At the onset, let me tell you my state is without doubt, the most stringent licensing bureau in the United States, as it pertains to "State Certified Roofing Contractor" status.  The CCC1325620 you see after my name in each post is in fact my state certification number.  This license number, and all information about it's current status are available to the public online.

Now, for this, I've invested 16 weeks of specific financial training, product knowledge, and several thousand dollars preparing for my exam.  This is in addition to my 37 years of service within my discipline at the highest level.  70% of first time applicants fail the two day testing procedure.  I am fortunate to not be among that group, and I know many contractors who've taken the test three times before finally passing it.  But good for them, as they wanted the highest certification possible, and I know what they went through mentally, and financially to achieve "State Certification".

This accreditation is acknowledged by most other states in the Republic, and I enjoy reciprocity in permitting jurisdictions within those states.  Some states do not require roofers to have state licensing, which is why you should do your homework before enlisting them on a project.

Okay, that's the purpose, and now we'll get to the problem.  UNLICENSED CONTRACTOR  ACTIVITY.  Our permitting jurisdictions are understaffed due to budgetary restrictions, and unlicensed activity is not properly policed due to sheer volume.


"Why should I care Ron?, I just saved $500.00 on my house with a guy that did it on the weekend, and it turned out good too".  Well let me describe something that will not "turn out good" in the event you are caught, or if someone gets hurt.  Odds are the unlicensed contractor has no insurance (there's the $500.00 you saved), and when someone gets hurt, it falls directly upon the homeowner.

Now, YOUR homeowner's insurance will become involved, and it will be exactly like you imagine it will be, MESSY.  You will explain to them why you hired an unlicensed contractor, and the "I didn't know he was unlicensed" answer will not fly.

Let us explore a more stark version, and say (God forbid) someone on his crew got seriously hurt (very easy to do).  He has no insurance, so who is on the hook?  Of course the answer is "YOU are".  Now you are open to court proceedings, responsible for his medical bills, and anything else his atorney wishes to tack on.

Unlicensed contractors are not approved by any material manufacturers, so you will certainly not receive any manufacturer's warranty, so don't expect it.  Typically, the unlicensed contractor will ask for either 50% up front, and in some cases, 100%.  NEVER pay a roofing contractor up front for anything.

Last weekend, here in Hillsborough County Florida, they conducted a "sweep" of illegal contractors and over 80 were arrested, on ONE weekend!  I forgot to mention they were also featured on the 6:00 news, and boy was it ugly.  I'm trying to present issues to you that occur in the "Real World", and not hypotheticals.

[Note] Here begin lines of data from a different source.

Lemma parsing_total_witness :
  exists rs filter' d,
    @feed model_crypto model_bitvec (fun _ => 7) sample_packets (Some (nf_with_size 4)) (md_new protocol_info_default)
    = Finished (rs, filter', d) /\ (length (md_buffer d) <= MAX_MESSAGE_SIZE)%nat.
Proof.
  assert (filter_ok (Some (nf_with_size 4))) as Hf by (by vm_compute).
  destruct (@parsing_total model_crypto model_bitvec (fun _ => 7) sample_packets (Some (nf_with_size 4))
    protocol_info_default Hf) as (_ & rs & f & d & E & _ & Hl).
  exact (ex_intro _ rs (ex_intro _ f (ex_intro _ d (conj E Hl)))).
Defined.

Definition sample_serializer : MessageSerializer := mkMessageSerializer protocol_info_default [].
Definition sample_messages : list Message :=
  [MsgAscPullReq (mkAscPullReq 77 (ReqFrontiers (mkFrontiersReqPayload 5 1000)));
   MsgTelemetryReq;
   MsgConfirmReq (mkConfirmReq [(1, 2)])].
Definition sample_bytes : list byte :=
  concat (@serialize_all model_bitvec (sample_messages ++ [MsgBulkPush]) sample_serializer).

Lemma stream_delivers_witness :
  exists d, @feed model_crypto model_bitvec (fun _ => 7)
    [take 5 sample_bytes; take 100 (drop 5 sample_bytes); take 26 (drop 105 sample_bytes)] None
    (md_new protocol_info_default)
  = Finished (received protocol_info_default <$> sample_messages, None, d).
Proof.
  assert (compatible (ms_protocol sample_serializer) protocol_info_default) as Hc by (by vm_compute).
  assert (Forall (@wf_message model_crypto) (sample_messages ++ [MsgBulkPush])) as Hw.
  { repeat constructor; try (by vm_compute). cbn. intros [? ?]. done. }
  refine (@stream_delivers model_crypto model_bitvec (fun _ => 7) model_bitvec_laws sample_serializer
    protocol_info_default sample_messages MsgBulkPush _ (drop 131 sample_bytes) Hc Hw _ _).
  - by vm_compute.
  - split; apply Nat.leb_le; by vm_compute.
Defined.
Lemma ids_fmap f m :
  tame f -> ids_ok m -> ids_ok (f <$> m).
Proof.
  intros Hf Hm k c E. rewrite lookup_fmap in E. destruct (m !! k) as [c0|] eqn:E0; [|done]. injection E as <-.
  destruct (Hf c0) as [-> _]. by apply Hm.
Qed.

Lemma on_channel_ok id f n : tame f -> network_ok n -> network_ok (on_channel_id id f n).
Proof.
  intros Hf Hn. eapply calmer_network; [done..| |]; [apply ids_alter; [done|apply Hn]|by apply calmer_alter].
Qed.

Lemma with_excluded_ok x n : exclusion_ok x -> network_ok n -> network_ok (with_excluded x n).
Proof. intros Hx [? ? ? [? ? ?]]. split; [done..|by split]. Qed.

Lemma with_attempts_ok a n : attempts_ok a -> network_ok n -> network_ok (with_attempts a n).
Proof. intros Ha [? ? ? [? ? ?]]. split; [done..|by split]. Qed.

(** ** Tame changes of channels *)

Lemma tame_id (f : Channel -> Channel) :
  (forall c, ch_channel_id (f c) = ch_channel_id c /\ ch_direction (f c) = ch_direction c /\
     ch_peer_addr (f c) = ch_peer_addr c /\ ch_closed (f c) = ch_closed c) -> tame f.
Proof. intros Hf c. destruct (Hf c) as (? & ? & ? & E). unfold is_alive. by rewrite E. Qed.

Lemma tame_close : tame channel_close.
Proof. intros c. unfold channel_close. by destruct (ch_closed c) eqn:E; repeat split. Qed.

Lemma tame_compose f g : tame f -> tame g -> tame (fun c => f (g c)).
Proof.
  intros Hf Hg c. destruct (Hf (g c)) as (E1 & E2 & E3 & E4), (Hg c) as (F1 & F2 & F3 & F4).
  repeat split; [congruence..|auto].
Qed.

Lemma tame_if (P : Channel -> bool) f : tame f -> tame (fun c => if P c then f c else c).
Proof. intros Hf c. destruct (P c); [apply Hf|done]. Qed.
(* ===== verification/Receiver.v ===== *)
(** * Receiving: from the socket to the message queue
    (network_protocol/src/inbound_message_queue.rs, latest_keepalives.rs,
    nano_data_receiver.rs, nano_data_receiver_factory.rs and the reading task
    of network/src/tcp_network_adapter.rs)

    What the receivers of all channels share is the [World]. A channel that
    has left the network's map is closed (nothing else removes channels). The
    random values of the handshakes and the choice of [rand] are arguments;
    loops have fuel. The assertions of debug builds are left out. *)

From S2P Require Import Prelude Types Election FairQueue Messages MessageStream Handshake Peers.
From S2P Require Import Channel Network.

(** ** LatestKeepalives (latest_keepalives.rs) *)

Record LatestKeepalives := mkLatestKeepalives {
  lks_entries : gmap ChannelId Keepalive;
  lks_max_len : nat;
}.

Definition keepalives_with_max_len (max_len : nat) : LatestKeepalives := mkLatestKeepalives ∅ max_len.

(** [choose] of rand: one of the keys, if there is one. *)
Abbreviation Chooser := (list ChannelId -> option ChannelId) (only parsing).
Lemma stuck_step `{Crypto} `{BitVec} `{HashOrder} hash r taken e c :
  no_packet e -> stuck r taken c -> exists c', connection_step hash e c = Finished c' /\ stuck r taken c'.
Proof.
  intros He [Ht Hr Hk Hi Hq Hf]. destruct e as [[| |]|n|id m|op]; [done|..].
  - cbn [connection_step]. destruct (cn_task c); [|done|]; cbn; (eexists; split; [done|]); by split.
  - cbn [connection_step]. destruct (cn_task c) eqn:Et; [|done|]; cbn [reader_step mbind run_bind];
      [destruct (receiver_closed _ _)|]; (eexists; split; [done|]); by split.
  - cbn [connection_step]. unfold imq_next_batch, fq_next_batch, fq_len.
    set (q := imq_queue (wd_inbound (cn_world c))) in *.
    destruct (fq_take_ok Z.compare Z_cmp_laws (min (fq_total_len q) n) q (S (length (fq_queues q))) Hq) as (items & f' & E & _);
      [apply Nat.lt_succ_diag_r|apply Nat.le_min_l|].
    destruct (fq_take_requests Z.compare Z_cmp_laws _ _ _ _ _ (nr_channel_id r) Hq (Nat.lt_succ_diag_r _) (Nat.le_min_l _ _) E)
      as [Hok Hreq].
    rewrite E. cbn [mbind run_bind]. eexists. split; [done|]. unfold inbox in Hi. fold q in Hi. rewrite Hi in Hreq.
    symmetry in Hreq. apply app_eq_nil in Hreq as [Hb Hrest].
    split; cbn [cn_task cn_receiver cn_taken cn_world]; try done. by rewrite Hr, Hb, app_nil_r.
  - cbn [connection_step]. rewrite Hr. destruct (Z.eqb_spec id (nr_channel_id r)) as [|Hne]; (eexists; split; [done|]); [by split|].
    destruct (imq_put m id (wd_inbound (cn_world c))) as [added q] eqn:E. destruct (imq_put_ok _ _ _ _ _ Hq E) as [Hq' Hp].
    split; cbn; try done. unfold inbox. cbn. rewrite Hp, bool_decide_false, andb_false_r, app_nil_r by done. exact Hi.
  - cbn [connection_step]. destruct (seen_some (wd_filter (cn_world c))) as [seen Hs].
    destruct (shared_step_ok seen op _ Hf Hs) as (f & -> & Hf' & _). eexists. split; [done|]. by split.
Qed.

Lemma stuck_run `{Crypto} `{BitVec} `{HashOrder} hash r taken es c :
  Forall no_packet es -> stuck r taken c -> exists c', connection_run hash es c = Finished c' /\ stuck r taken c'.
Proof.
  intros He. revert c. induction He as [|e es He _ IH]; intros c Hc; [by exists c|]. cbn [connection_run].
  destruct (stuck_step hash r taken e c He Hc) as (c1 & -> & Hc1). by apply IH.
Qed.

(** A message can stay unread although the task is not paused: when the
    queue of a channel was full, the messages of the packet behind the one
    held back remain in the buffer after [try_unpause] has returned
    [Continue], because the task reads on only when the peer sends more. Here
    all three messages have arrived, the queue is empty and the task is not
    paused, but whatever happens other than another packet, the third one is
    never delivered. *)
Theorem unpaused_messages_wait :
  exists c, sample_run = Finished c /\ cn_task c = Reading /\ cn_bytes c = sample_packet /\
    forall es, Forall no_packet es ->
      exists c', @connection_run model_crypto model_bitvec (fun _ => 7) trie_order es c = Finished c' /\
        cn_taken c' ++ inbox 1 (cn_world c') = take 2 sample_requests.
Proof.
  pose proof (connection_run_ok (H := model_crypto) (H0 := model_bitvec) (HL := trie_order_laws) (fun _ => 7) (Some (nf_with_size 4)) protocol_info_default
    paused_events (mkConnection Reading sample_receiver realtime_world [] [] [])) as Hrun.
  destruct Hrun as (c & E & h & consumed & pending & Hok); [repeat constructor; apply head_chooser|..].
  { apply connection_new_ok; [apply realtime_world_ok|by vm_compute|done|done|by vm_compute]. }
  assert (match sample_run with
          | Finished c => (cn_task c, cn_bytes c, cn_taken c, inbox 1 (cn_world c), nr_channel_id (cn_receiver c))
          | _ => (Paused, [], [], [], 0)
          end = (Reading, sample_packet, take 2 sample_requests, [], 1)) as Hc by (by vm_compute).
  change sample_run with (@connection_run model_crypto model_bitvec (fun _ => 7) trie_order paused_events
    (mkConnection Reading sample_receiver realtime_world [] [] [])) in Hc |- *.
  rewrite E in Hc. injection Hc as Ht Hb Hk Hi Hid. exists c. split; [exact E|]. split; [done|]. split; [done|].
  intros es Hes. destruct (@stuck_run model_crypto model_bitvec trie_order (fun _ => 7) (cn_receiver c) (take 2 sample_requests) es c Hes) as (c' & E' & [_ Hr' Hk' Hi' _ _]).
  - split; [by rewrite Ht|done|done|by rewrite Hid|apply (cs_realtime _ _ _ _ _ _ _ Hok)|].
    by destruct (cs_reads _ _ _ _ _ _ _ Hok).
  - exists c'. split; [exact E'|]. rewrite Hid in Hi'. by rewrite Hk', Hi', app_nil_r.
Qed.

That $500.00 sure seems insignificant now doesn't it?  A friend of mine hired a subcontractor on his commercial job.  The subcontractor uttered a fake certificate of insurance to him, and had a man hurt on the job.  That error cost him $107,000.00 CASH.  Always call the insurance company and ask about the validity of the insurance certificate, as they are very easy to forge, and often are.

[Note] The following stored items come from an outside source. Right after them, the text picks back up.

(** Digits beyond the 512 bits of the number are lost. *)
Lemma decode_digits_spec ds cs x :
  in_u 512 x -> Forall2 is_digit ds cs -> decode_digits cs x = Some (Some (wrap 512 (horner 32 ds x))).
Proof using UL.
  intros Hx Hd. revert x Hx. induction Hd as [|d c ds cs (Hd & _ & Hc) _ IH]; intros x Hx; [cbn; by rewrite wrap_small|].
  cbn [decode_digits]. rewrite Hc. cbn [mbind option_bind].
  rewrite u512_shl_spec, Z.shiftl_mul_pow2 by (done || lia).
  assert (Hw : in_u 512 (wrap 512 (x * 2 ^ 5) + d)).
  { pose proof (wrap_in_u 512 (x * 2 ^ 5) ltac:(lia)). unfold wrap, in_u in *.
    replace (2 ^ 512) with (2 ^ 507 * 2 ^ 5) in * by reflexivity. rewrite Z.mul_mod_distr_r in * by lia.
    pose proof (Z.mod_pos_bound x (2 ^ 507)). lia. }
  rewrite u512_add_spec; [|by apply wrap_in_u|unfold in_u in *; lia|done]. rewrite IH by done. do 2 f_equal.
  rewrite <- (wrap_small _ _ Hw), wrap_add_l, wrap_horner by lia. done.
Qed.

Lemma decode_digits_total cs x :
  decode_digits cs x = Some None \/ exists ds, Forall2 is_digit ds cs.
Proof using.
  revert x. induction cs as [|c cs IH]; intros x; [right; by exists []|].
  destruct (decode_byte_cases c) as [E|[d Hd]]; [left; cbn; by rewrite E|].
  pose proof Hd as (_ & _ & E). cbn. rewrite E. cbn.
  destruct (IH (u512_add (u512_shl x 5) d)) as [H|[ds H]]; [by left|]. right. exists (d :: ds). by constructor.
Qed.

Lemma checksum_bytes_spec x : in_u 512 x -> checksum_bytes x = to_le_bytes 5 x.
Proof using UL.
  intros Hx. unfold checksum_bytes. cbn [seq fmap list_fmap].
  rewrite !u512_byte_spec by (done || lia). rewrite !byte_of_wrap. unfold to_le_bytes, byte_of, le_split.
  rewrite !Z.shiftr_shiftr, Z.shiftr_0_r by lia. done.
Qed.

(** The lower 296 bits decide: 256 of the account, 40 of its checksum. *)
Lemma to_account_spec x a : in_u 512 x -> to_account x = Some a <-> wf_u256 a /\ x mod 2 ^ 296 = account_number a.
Proof using CL UL.
  intros Hx. unfold to_account, account_bytes. rewrite checksum_bytes_spec, u512_shr_spec, Z.shiftr_div_pow2 by (done || lia).
  assert (Hsplit : x mod 2 ^ 296 = wrap 256 (x / 2 ^ 40) * 2 ^ 40 + x mod 2 ^ 40).
  { unfold wrap. replace (2 ^ 296) with (2 ^ 40 * 2 ^ 256) by reflexivity. rewrite Z.rem_mul_r by lia. lia. }
  pose proof (wrap_in_u 256 (x / 2 ^ 40) ltac:(lia)) as Hw. set (w := wrap 256 (x / 2 ^ 40)) in *.
  assert (Hle : from_le_bytes (to_le_bytes 5 x) = x mod 2 ^ 40).
  { unfold from_le_bytes, to_le_bytes. rewrite le_combine_split. done. }
  pose proof (checksum_in_u a) as Hc. pose proof (Z.mod_pos_bound x (2 ^ 40) ltac:(lia)) as Hm. split.
  - case_decide as E; [|done]. intros [= <-]. split; [done|]. unfold account_number. by rewrite E, Hle.
  - intros [Ha E]. rewrite Hsplit in E. unfold account_number, wf_u256, in_u in *.
    assert (w = a) as -> by lia. rewrite decide_True; [done|].
    apply from_le_bytes_inj; [unfold account_checksum; by rewrite blake2b_length, length_to_le_bytes|]. rewrite Hle. lia.
Qed.

Definition account_digits (a : Account) : list Z := rev (le_digits 32 60 (account_number a)).

Lemma length_account_digits a : length (account_digits a) = 60%nat.
Proof using. unfold account_digits. by rewrite length_rev, length_le_digits. Qed.

Lemma account_digits_value a : wf_u256 a -> horner 32 (account_digits a) 0 = account_number a.
Proof using CL.
  intros Ha. unfold account_digits. rewrite horner_le_digits by lia. apply Z.mod_small.
  pose proof (account_number_lt a Ha). change (32 ^ Z.of_nat 60) with (2 ^ 300). lia.
Qed.

(** The leading digit carries one bit. *)
Lemma leading_digit ds : digits 32 ds -> length ds = 60%nat -> horner 32 ds 0 < 2 ^ 296 <-> exists d ds', ds = d :: ds' /\ d < 2.
Proof using.
  intros Hds Hl. destruct ds as [|d ds]; [done|]. apply Forall_cons in Hds as [Hd Hds]. injection Hl as Hl.
  change (horner 32 (d :: ds) 0) with (horner 32 ds (0 * 32 + d)). rewrite horner_shift, Hl by lia.
  destruct (horner_bound 32 ltac:(lia) ds 0 Hds ltac:(lia)) as [H1 H2]. rewrite Hl in H2.
  change (32 ^ Z.of_nat 59) with (2 ^ 295) in *. split.
  - intros H. exists d, ds. split; [done|]. lia.
  - intros (? & ? & [= <- <-] & H). lia.
Qed.

Lemma encode_account_spec a :
  wf_u256 a -> exists cs, Forall2 is_digit (account_digits a) cs /\ encode_account a = Some (chars "nano_" ++ cs).
Proof using CL UL.
  intros Ha. destruct (digits_text (le_digits 32 60 (account_number a))) as [cs Hcs]; [apply le_digits_ok; lia|].
  exists (reverse cs). split.
  - unfold account_digits. rewrite rev_alt. by apply Forall2_reverse.
  - unfold encode_account. rewrite encode_number by done.
    rewrite (encode_digits_spec 60 _ cs); [|pose proof (account_number_lt a Ha); unfold in_u; lia|done].
    cbn [mbind option_bind]. by rewrite reverse_app.
Qed.

(** *** Prefixes *)

Definition short_prefixes : list str := [chars "nano_"; chars "nano-"; chars "xrb_"; chars "xrb-"].
Definition prefixes : list str := chars "node_" :: short_prefixes.

Lemma starts_with_app p s : starts_with p s = true -> exists cs, s = p ++ cs.
Proof using. intros E%bool_decide_eq_true. exists (drop (length p) s). by rewrite <- E at 1; rewrite take_drop. Qed.

Lemma valid_prefix_app s : has_valid_prefix s = true -> exists p cs, p ∈ prefixes /\ s = p ++ cs.
Proof using.
  unfold has_valid_prefix, has_xrb_prefix, has_nano_prefix, has_node_id_prefix. rewrite !orb_true_iff.
  intros [[[E|E]|[E|E]]|E]; apply starts_with_app in E as [cs ->]; do 2 eexists; (split; [|done]);
    unfold prefixes, short_prefixes; rewrite !elem_of_cons; tauto.
Qed.

Lemma length_le_str_len s : (length s <= str_len s)%nat.
Proof using.
  induction s as [|c s IH]; [done|]. unfold str_len in *. cbn [length sum_list_with].
  enough (1 <= utf8_len c)%nat by lia. unfold utf8_len. repeat case_match; lia.
Qed.

Definition leading_ok (cs : str) : bool := match cs with c :: _ => (c =? 0x31) || (c =? 0x33) | [] => false end.

(** What is checked of the text after the prefix: its length, except after
    [node_], and its first character. *)
Lemma valid_text p cs :
  p ∈ prefixes ->
  is_valid (p ++ cs) = (bool_decide (p = chars "node_") || (length cs =? 60)%nat) && leading_ok cs
  /\ prefix_len (p ++ cs) = length p
  /\ has_node_id_prefix (p ++ cs) = bool_decide (p = chars "node_").
Proof using.
  unfold prefixes, short_prefixes. rewrite !elem_of_cons, elem_of_nil.
  intros Hp. destruct cs as [|c cs].
  { by destruct Hp as [->|[->|[->|[->|[->|[]]]]]]. }
  assert (Hl : (4 <? str_len (p ++ c :: cs))%nat = true).
  { apply Nat.ltb_lt. eapply Nat.lt_le_trans; [|apply length_le_str_len]. rewrite length_app. cbn [length].
    destruct Hp as [->|[->|[->|[->|[->|[]]]]]]; cbn; lia. }
  unfold is_valid. rewrite Hl. clear Hl.
  destruct Hp as [->|[->|[->|[->|[->|[]]]]]]; (split; [|by split]); (apply f_equal2; [|done]); try reflexivity;
    (transitivity (if negb (length cs =? 59)%nat then false else true); [reflexivity|by destruct (length cs =? 59)%nat eqn:E; cbn; rewrite E]).
Qed.

(** *** Parsing *)

Lemma account_parse_total s : exists r, account_parse s = Some r.
Proof using UL.
  unfold account_parse, to_u512. destruct (is_valid s); [|by eexists].
  destruct (decode_digits_total (drop (prefix_len s) s) 0) as [->|[ds Hds]]; [by eexists|].
  rewrite (decode_digits_spec ds) by done. by eexists.
Qed.

(** A text that parses is a prefix and digits whose lower 296 bits spell the account. *)
Lemma account_parse_some p cs a :
  p ∈ prefixes ->
  account_parse (p ++ cs) = Some (Some a) <->
  (p = chars "node_" \/ length cs = 60%nat) /\ leading_ok cs = true /\
  exists ds, Forall2 is_digit ds cs /\ wf_u256 a /\ horner 32 ds 0 mod 2 ^ 296 = account_number a.
Proof using CL UL.
  intros Hp. destruct (valid_text p cs Hp) as (Hv & Hl & _). unfold account_parse, to_u512.
  rewrite Hv, Hl, drop_app_length. clear Hv Hl.
  assert (Hb : (bool_decide (p = chars "node_") || (length cs =? 60)%nat = true) <-> p = chars "node_" \/ length cs = 60%nat)
    by (by rewrite orb_true_iff, bool_decide_eq_true, Nat.eqb_eq).
  rewrite <- Hb. clear Hb. destruct (bool_decide _ || _), (leading_ok cs); cbn [andb mbind option_bind];
    try (split; [done|]; intros (?&?&?); done).
  destruct (decode_digits_total cs 0) as [E|[ds Hds]].
  - rewrite E. split; [done|]. intros (_ & _ & ds & Hds & _). by rewrite (decode_digits_spec ds) in E.
  - rewrite (decode_digits_spec ds) by done. cbn [mbind option_bind].
    assert (Hm : wrap 512 (horner 32 ds 0) mod 2 ^ 296 = horner 32 ds 0 mod 2 ^ 296)
      by (apply Z.mod_mod_divide; by exists (2 ^ 216)).
    split.
    + intros [= E]. apply to_account_spec in E; [|by apply wrap_in_u]. rewrite Hm in E. by repeat split; eauto.
    + intros (_ & _ & ds' & Hds' & E). f_equal. apply to_account_spec; [by apply wrap_in_u|].
      rewrite Hm. by rewrite (Forall2_is_digit_value ds ds' cs).
Qed.

Lemma account_text a cs :
  wf_u256 a -> Forall2 is_digit (account_digits a) cs -> length cs = 60%nat /\ leading_ok cs = true.
Proof using CL.
  intros Ha Hcs. pose proof (length_account_digits a) as Hl. rewrite (Forall2_length _ _ _ Hcs) in Hl. split; [done|].
  destruct (proj1 (leading_digit (account_digits a) (is_digits _ _ Hcs) (length_account_digits a))) as (d & ds & E & Hd).
  { rewrite account_digits_value by done. by apply account_number_lt. }
  rewrite E in Hcs. inversion Hcs as [|? c ? cs' Hc _]; subst. cbn. by apply (first_digit d c).
Qed.

Lemma parse_encoded p a cs :
  p ∈ prefixes -> wf_u256 a -> Forall2 is_digit (account_digits a) cs -> account_parse (p ++ cs) = Some (Some a).
Proof using CL UL.
  intros Hp Ha Hcs. destruct (account_text a cs Ha Hcs) as [Hl Hf]. apply account_parse_some; [done|].
  split; [by right|]. split; [done|]. exists (account_digits a). rewrite account_digits_value by done.
  split; [done|]. split; [done|]. apply Z.mod_small. by apply account_number_lt.
Qed.

Lemma parsed_text_canonical p cs a :
  p ∈ prefixes -> length cs = 60%nat -> account_parse (p ++ cs) = Some (Some a) ->
  wf_u256 a /\ encode_account a = Some (chars "nano_" ++ cs).
Proof using CL UL.
  intros Hp Hl (_ & Hf & ds & Hds & Ha & E)%account_parse_some; [|done]. split; [done|].
  destruct (encode_account_spec a Ha) as (cs' & Hcs' & ->). do 2 f_equal.
  enough (account_digits a = ds) as Eds by (rewrite Eds in Hcs'; by apply (Forall2_is_digit_char ds)).
  pose proof (is_digits _ _ Hds) as Hd. pose proof (Forall2_length _ _ _ Hds) as Hld. rewrite Hl in Hld.
  assert (Hlt : horner 32 ds 0 < 2 ^ 296).
  { apply leading_digit; [done..|]. destruct Hds as [|d c ds cs Hc _]; [done|]. exists d, ds. split; [done|]. by apply (first_digit d c). }
  destruct (horner_bound 32 ltac:(lia) ds 0 Hd ltac:(lia)) as [H0 _].
  rewrite Z.mod_small in E by lia. unfold account_digits. rewrite <- E, <- Hld, le_digits_horner by (done || lia).
  apply rev_involutive.
Qed.

Lemma node_id_canonical s a : node_id_from_str s = Some (Some a) -> wf_u256 a /\ node_id_display a = Some s.
Proof using CL UL.
  unfold node_id_from_str. destruct (starts_with (chars "node_") s) eqn:E; [|done].
  apply starts_with_app in E as [cs ->]. change (drop 5 (chars "node_" ++ cs)) with cs. intros Hp.
  assert (Hn : chars "nano_" ∈ prefixes) by (right; left).
  destruct (proj1 (account_parse_some _ _ _ Hn) Hp) as ([Hl|Hl] & _); [done|].
  destruct (parsed_text_canonical _ _ _ Hn Hl Hp) as [Ha He]. split; [done|].
  unfold node_id_display. by rewrite He.
Qed.

Lemma node_id_parses a : wf_u256 a -> exists s, node_id_display a = Some s /\ node_id_from_str s = Some (Some a).
Proof using CL UL.
  intros Ha. destruct (encode_account_spec a Ha) as (cs & Hcs & E). unfold node_id_display. rewrite E.
  exists (chars "node_" ++ cs). split; [done|]. apply (parse_encoded (chars "nano_") a cs); [right; left|done|done].
Qed.

(** After the prefix [node_] the length is not checked: any digits may come
    before the sixty of the account, the first of them [1] or [3]. *)
Lemma node_prefix_any_length a e ds junk :
  wf_u256 a -> encode_account a = Some e -> Forall2 is_digit ds junk -> leading_ok junk = true ->
  account_parse (chars "node_" ++ junk ++ drop 5 e) = Some (Some a).
Proof using CL UL.
  intros Ha E Hj Hf. destruct (encode_account_spec a Ha) as (cs & Hcs & E'). rewrite E in E'. injection E' as ->.
  change (drop 5 (chars "nano_" ++ cs)) with cs. apply account_parse_some; [left|]. split; [by left|].
  split; [by destruct junk|]. exists (ds ++ account_digits a). split; [by apply Forall2_app|]. split; [done|].
  rewrite horner_app, horner_shift, length_account_digits, account_digits_value by (done || lia).
  change (32 ^ Z.of_nat 60) with (2 ^ 4 * 2 ^ 296). rewrite Z.mul_assoc, Z.add_comm, Z_mod_plus_full.
  apply Z.mod_small. by apply account_number_lt.
Qed.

Where did he buy the roofing material?  If you do not receive a "Lien Release" from his supplier, and he does not pay them, guess who that falls on?  You of course, and paying twice for a roof may not be very palatable.

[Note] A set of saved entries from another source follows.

(* ===== verification/OnlineReps.v ===== *)
(** * Representatives that are online, and the quorum
    (node/src/representatives: online_reps, online_weight_sampler.rs,
    online_weight_calculation.rs; store_lmdb/src/online_weight_store.rs)

    The weight cache is shared with the ledger, which changes it at any time:
    an operation takes the weights it reads as arguments, one for each time it
    locks the cache. Of a channel only its id and the address of the peer are
    used here. The 256-bit integers of the crate primitive_types are
    parameters. A [SystemTime] is its distance from the Unix epoch in
    nanoseconds, an [Instant] a [Timestamp]. *)

From S2P Require Import Prelude Types Store RepWeights Election Collections ActiveElections.

(** ** U256 *)

Class U256Arith := {
  u256_add : Z -> Z -> Z;
  u256_mul : Z -> Z -> Z;
  u256_div : Z -> Z -> Z;
  u256_as_u128 : Z -> option Z;
}.

(** A sum or product that fits and a quotient are those of the integers; a
    value is converted if it fits. *)
Class U256Laws (U : U256Arith) := {
  u256_add_spec : forall x y, in_u 256 x -> in_u 256 y -> in_u 256 (x + y) -> u256_add x y = x + y;
  u256_mul_spec : forall x y, in_u 256 x -> in_u 256 y -> in_u 256 (x * y) -> u256_mul x y = x * y;
  u256_div_spec : forall x y, in_u 256 x -> in_u 256 y -> y <> 0 -> u256_div x y = x / y;
  u256_as_u128_spec : forall x, in_u 128 x -> u256_as_u128 x = Some x;
}.

Definition model_u256 : U256Arith := {|
  u256_add x y := wrap 256 (x + y);
  u256_mul x y := wrap 256 (x * y);
  u256_div x y := x / y;
  u256_as_u128 x := if decide (in_u 128 x) then Some x else None;
|}.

Unless you are, in fact, Kenny Rogers "The Gambler", I would not suggest you bet your property and livelihood on a $500.00 pot.

It is my wish to be at least marginally informative regarding this topic, and hopefully I've convinced you not to play with fire.



Thank you for taking the time to visit with me here, and I am appreciative you care what I have to say.  Reject negativity in all forms, and remember to always keep looking "UP".

Respect,

Robert R. "Ron" Solomon
CCC1325620
RobertRSolomon@aol.com

Sunday, July 24, 2011

"Value in presentation"

I see this over, over, and over again.  Many (If not all) roofing contractors despise paperwork, because it is so time consuming.  In many cases it is almost foreign to them, so a minimal effort, or emphasis is placed upon it.  That is normally a precursor what to expect of them when you enter into contract.  You will be begging for submittals, MSDS, permit, insurance, etc., and you that have been in the discipline for any length of time will agree.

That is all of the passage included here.